Material for this task:
(** A blank reply never erases what is known: merging an item into what is playing keeps
    every field the item says nothing usable about; a title, show or type it sets is
    non-empty, and a season or episode it sets is within 0 and a million. *)
Theorem item_fields_merge (item : json) (np : Identity) :
  let np' := ApplyItemFields item np in
  (title np' = title np \/ title np' <> EmptyString) /\
  (show_title np' = show_title np \/ show_title np' <> EmptyString) /\
  (media_type np' = media_type np \/ (media_type np' <> EmptyString /\ media_type np' <> "unknown")) /\
  (season np' = season np \/ 0 <= season np' <= kMaxSeasonOrEpisode) /\
  (episode np' = episode np \/ 0 <= episode np' <= kMaxSeasonOrEpisode) /\
  ApplyItemFields item np' = np'.
Proof.
  unfold ApplyItemFields. destruct (negb (is_object item)); [split_and!; auto|]. cbn. split_and!.
  - unfold item_title. case_match eqn:E; [by left|right]. cbn. intros Heq. by rewrite Heq in E.
  - unfold item_show. destruct (find "showtitle" item) as [[]|]; try by left.
    destruct (is_empty s) eqn:E; [by left|right]. cbn. intros ->. done.
  - unfold item_type. destruct (find "type" item) as [[]|]; try by left.
    destruct (negb (is_empty s) && negb (String.eqb s "unknown")) eqn:E; [right|by left]. cbn.
    apply andb_true_iff in E as [E1 E2]. split; intros ->; done.
  - destruct (item_number item "season") eqn:E; [right|by left]. by apply item_number_range in E.
  - destruct (item_number item "episode") eqn:E; [right|by left]. by apply item_number_range in E.
  - f_equal; match goal with |- keep_or _ ?u = _ => by destruct u end.
Qed.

Task prompt:
Please retype exactly the line containing "apply andb_true_iff in" and each line after it to the end of the records, and nothing more.

Output of the exercise:
    apply andb_true_iff in E as [E1 E2]. split; intros ->; done.
  - destruct (item_number item "season") eqn:E; [right|by left]. by apply item_number_range in E.
  - destruct (item_number item "episode") eqn:E; [right|by left]. by apply item_number_range in E.
  - f_equal; match goal with |- keep_or _ ?u = _ => by destruct u end.
Qed.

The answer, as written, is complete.